Reciprocating a Dinner Invitation

Dinner Party

Reciprocation is the basis of a social exchange.  When someone says "hello" to you, you say "hello" in return.  Someone extends his hand in greeting, you extend yours and a handshake ensues.  Someone extends a dinner invitation, you later invite her for an occasion.

It's always back and forth, a two-way street, old as humankind.

All social occasions should have an exchange of some sort - which is also two-fold:

  1. You say thank you for the invitation - the most appreciated form of which comes in a handwritten note.
  2. You return the invitation within a reasonable time - usually within a few weeks.

Does it Have to Be a Dinner Invitation?

You are returning the kindness of the invitation, not necessarily dinner or the exact same type of event.  Although, your exchange does include hosting your guests.  Here are some ideas:

  • You are giving a party and want to include your former hosts with another group of your friends
  • Invite them to a sporting event
  • You might ask them to accompany you to a wine tasting, cooking class, or the opening of a new hot spot in town

No Need for Reciprocation

If you were invited to a celebratory event such as a wedding, birthday party, or bridal shower, there is need to reciprocate the invitation.  The gift you gave is your exchange.  

Nor would you need to return an invitation to an event where you paid something.  For instance, a charity event where you gave a donation, or a music festival for which you paid for your own ticket.

A return invitation is also not necessary when you are invited to sit at the head table at an event - e.g. the president of your university, a government official, etc.

One sticky situation that sometimes occurs is that after having dinner with someone (or a couple), you decide you really don't care to spend more time getting to know them or engaging in more conversation.  In this case, it is not required that you return that dinner invitation - although it would be a lovely gesture if you can stomach it.

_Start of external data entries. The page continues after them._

(* ===== verification/CompleteCli.v ===== *)
(** * The complete CLI: [CompleteCliApplication] of
      [src/nekoray-cli-COMPLETE.cpp]

    A stand-alone console program that keeps its own settings, profiles
    and groups as three JSON files ([config.json], [profiles.json],
    [groups.json]) under [~/.config/nekoray], answers one command given
    on the command line, or runs a menu loop on stdin.  No proxy is ever
    started: the proxy, TUN, import, log and update commands print a
    line and return 0.

    The class's members are the record [App]; the console (the file
    system, the text not yet read from stdin, the [m_out] stream) is
    [Console]; every member function is a computation of the state
    monad [M] over both.  The program's text is kept as written: its
    string literals are ["\\n"] in C++, a backslash and an [n], and the
    model keeps those two characters.

    [runInteractiveMode]'s [while (true)] loop is [runInteractiveMode]
    with a number of rounds: [Deadlock] there means that the loop did
    not end within the rounds given.  [loop_ends] is the loop as a
    big-step relation, and the lemmas of [CompleteCliFacts] relate the
    two.  [QCommandLineParser] itself is not modelled: [run] takes the
    option [-c] and the positional arguments as it found them, and
    [parser.showHelp(1)] is the help text (a parameter) written to the
    terminal, then [::exit(1)]. *)

From S2P Require Import Prelude QJson Platform OutputRelay Safety Codec TextStream.
From Stdlib Require Import Ascii.

Local Open Scope Z_scope.

Module CompleteCli.
Import QTextStream.

(** ** State *)

(** The members of [CompleteCliApplication]. *)
Record App : Type := mkApp {
  m_configDir : string;
  m_corePath : string;
  m_config : QJsonObject;
  m_profiles : list QJsonValue;
  m_groups : list QJsonValue
}.

(** The console: the files, the text stdin still holds, and [m_out]. *)
Record Console : Type := mkConsole {
  c_fs : FileSystem;
  c_in : string;
  c_out : Out
}.

Abbreviation St := (App * Console)%type.

(** How [run] ends: it returns a code, or [showHelp] calls [::exit]. *)
Inductive Exit : Type :=
| Return (code : Z)
| ExitCalled (code : Z).

Definition set_configDir (d : string) (a : App) : App :=
  mkApp d (m_corePath a) (m_config a) (m_profiles a) (m_groups a).
Definition set_corePath (p : string) (a : App) : App :=
  mkApp (m_configDir a) p (m_config a) (m_profiles a) (m_groups a).
Definition set_config (c : QJsonObject) (a : App) : App :=
  mkApp (m_configDir a) (m_corePath a) c (m_profiles a) (m_groups a).
Definition set_profiles (ps : list QJsonValue) (a : App) : App :=
  mkApp (m_configDir a) (m_corePath a) (m_config a) ps (m_groups a).
Definition set_groups (gs : list QJsonValue) (a : App) : App :=
  mkApp (m_configDir a) (m_corePath a) (m_config a) (m_profiles a) gs.

(** ** Primitive steps *)

Definition app : M St App := fun s => Returns (s.1, s).
Definition modify_app (f : App -> App) : M St unit := fun '(a, c) => Returns (tt, (f a, c)).
Definition fs : M St FileSystem := fun s => Returns (c_fs s.2, s).
Definition modify_fs (f : FileSystem -> FileSystem) : M St unit :=
  fun '(a, c) => Returns (tt, (a, mkConsole (f (c_fs c)) (c_in c) (c_out c))).
Definition modify_out (f : Out -> Out) : M St unit :=
  fun '(a, c) => Returns (tt, (a, mkConsole (c_fs c) (c_in c) (f (c_out c)))).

However, in each of the above examples, a thank-you is absolutely appropriate.  And when that thank-you is in the form of a handwritten note, it is ideal and most appreciated.  Send these as soon as possible!

Why You Should Return the Invitation

When someone invites you to her home for dinner, she has gone to the trouble of setting up an occasion to enjoy your company.  Your time together feels special and creates connections. 

By reciprocating, you are extending yourself to continue the relationship.  It is also fun to see another person enjoy an occasion you created.  This is one of the pleasures of being a host.

What if someone doesn't reciprocate your dinner invitation?  Perhaps he doesn't know that he should.  A little forgiveness and understanding go a long way.  And it is perfectly okay to invite someone to your home again and again if you want, especially if everyone enjoys themselves.

Just like all etiquette guidelines, reciprocity is situational and contextual.  You might not have the means to exchange in kind, and this is okay.  Simple is better than nothing.  Be practical and authentic in the invitations you extend.  They'll love you for who you are!